# Exercise goal
Your answer must be an exact copy of the records below.

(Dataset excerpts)
++++++++++
Lemma loop_respects_the_caps_witness :
  npending afterEvents = 1
  ∧ (length (inflight afterEvents) ≤ 5)%nat
  ∧ Z.of_nat (size (durable (File (cluster afterEvents))))
    + Z.of_nat (length (inflight afterEvents)) ≤ 2.
Proof.
  destruct (loop_respects_the_caps client_New keys MinAvailable Unavailable
              ScaledDistance empty afterEvents afterEvents_reached)
    as (_ & Hn & Hfive & Hmax & _).
  split; [| split].
  - rewrite Hn. by vm_compute.
  - exact Hfive.
  - apply Hmax. by vm_compute.
Defined.

Lemma pending_accounts_for_the_launches_in_flight_witness :
  npending afterEvents = Z.of_nat (length (inflight afterEvents))
  ∧ reflow.equal (pending afterEvents) (total (inflight afterEvents)).
Proof.
  destruct (pending_accounts_for_the_launches_in_flight client_New keys MinAvailable
              Unavailable ScaledDistance empty afterEvents afterEvents_reached) as (Hn & Hsum & _).
  by split.
Defined.

(** A failed attempt on the tick, a failed attempt on the signal, then
    the context is cancelled: the loop returns the cancellation; on
    failed attempts alone it is still selecting. *)
Lemma retry_returns_on_success_or_cancellation_only_witness :
  let req := Requirements_ (waiterOf 1 2 2) in
  let failed : list (allocEvent Alloc) :=
    [tickerC (inl (OtherError "busy")); needch (inl DeadlineExceeded)] in
  (retry req (failed ++ ctxDone Canceled :: [needch (inr 7%nat)])).1
  = returned None (Some Canceled)
  ∧ (retry req (failed ++ tickerC (inr 7%nat) :: [])).1
    = returned (Some 7%nat) None
  ∧ (retry req failed).1 = selecting.
Proof.
  intros req failed.
  destruct (retry_returns_on_success_or_cancellation_only
              (Pool := Pool) Available (Alloc := Alloc) req)
    as (_ & Hok & Hdone & Hgo & _).
  assert (Forall failedAttempt failed) as Hfailed
    by (repeat constructor).
  split; [| split].
  - by apply Hdone.
  - by apply Hok.
  - by apply Hgo.
Defined.

(** Four CPUs are more than the one instance type has. *)
Lemma Allocate_fails_fast_when_unsatisfiable_witness :
  let req := Requirements_ (waiterOf 1 4 4) in
  Allocate Available empty req (inr 7%nat) [needch (inr 8%nat)]
  = (returned None (Some errors_ResourcesExhausted), []).
Proof.
  intros req.
  apply (Allocate_fails_fast_when_unsatisfiable Available empty req).
  reflexivity.
Defined.

End GrowingExamples.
++++++++++
# Answer box
Lemma loop_respects_the_caps_witness :
  npending afterEvents = 1
  ∧ (length (inflight afterEvents) ≤ 5)%nat
  ∧ Z.of_nat (size (durable (File (cluster afterEvents))))
    + Z.of_nat (length (inflight afterEvents)) ≤ 2.
Proof.
  destruct (loop_respects_the_caps client_New keys MinAvailable Unavailable
              ScaledDistance empty afterEvents afterEvents_reached)
    as (_ & Hn & Hfive & Hmax & _).
  split; [| split].
  - rewrite Hn. by vm_compute.
  - exact Hfive.
  - apply Hmax. by vm_compute.
Defined.

Lemma pending_accounts_for_the_launches_in_flight_witness :
  npending afterEvents = Z.of_nat (length (inflight afterEvents))
  ∧ reflow.equal (pending afterEvents) (total (inflight afterEvents)).
Proof.
  destruct (pending_accounts_for_the_launches_in_flight client_New keys MinAvailable
              Unavailable ScaledDistance empty afterEvents afterEvents_reached) as (Hn & Hsum & _).
  by split.
Defined.

(** A failed attempt on the tick, a failed attempt on the signal, then
    the context is cancelled: the loop returns the cancellation; on
    failed attempts alone it is still selecting. *)
Lemma retry_returns_on_success_or_cancellation_only_witness :
  let req := Requirements_ (waiterOf 1 2 2) in
  let failed : list (allocEvent Alloc) :=
    [tickerC (inl (OtherError "busy")); needch (inl DeadlineExceeded)] in
  (retry req (failed ++ ctxDone Canceled :: [needch (inr 7%nat)])).1
  = returned None (Some Canceled)
  ∧ (retry req (failed ++ tickerC (inr 7%nat) :: [])).1
    = returned (Some 7%nat) None
  ∧ (retry req failed).1 = selecting.
Proof.
  intros req failed.
  destruct (retry_returns_on_success_or_cancellation_only
              (Pool := Pool) Available (Alloc := Alloc) req)
    as (_ & Hok & Hdone & Hgo & _).
  assert (Forall failedAttempt failed) as Hfailed
    by (repeat constructor).
  split; [| split].
  - by apply Hdone.
  - by apply Hok.
  - by apply Hgo.
Defined.

(** Four CPUs are more than the one instance type has. *)
Lemma Allocate_fails_fast_when_unsatisfiable_witness :
  let req := Requirements_ (waiterOf 1 4 4) in
  Allocate Available empty req (inr 7%nat) [needch (inr 8%nat)]
  = (returned None (Some errors_ResourcesExhausted), []).
Proof.
  intros req.
  apply (Allocate_fails_fast_when_unsatisfiable Available empty req).
  reflexivity.
Defined.

End GrowingExamples.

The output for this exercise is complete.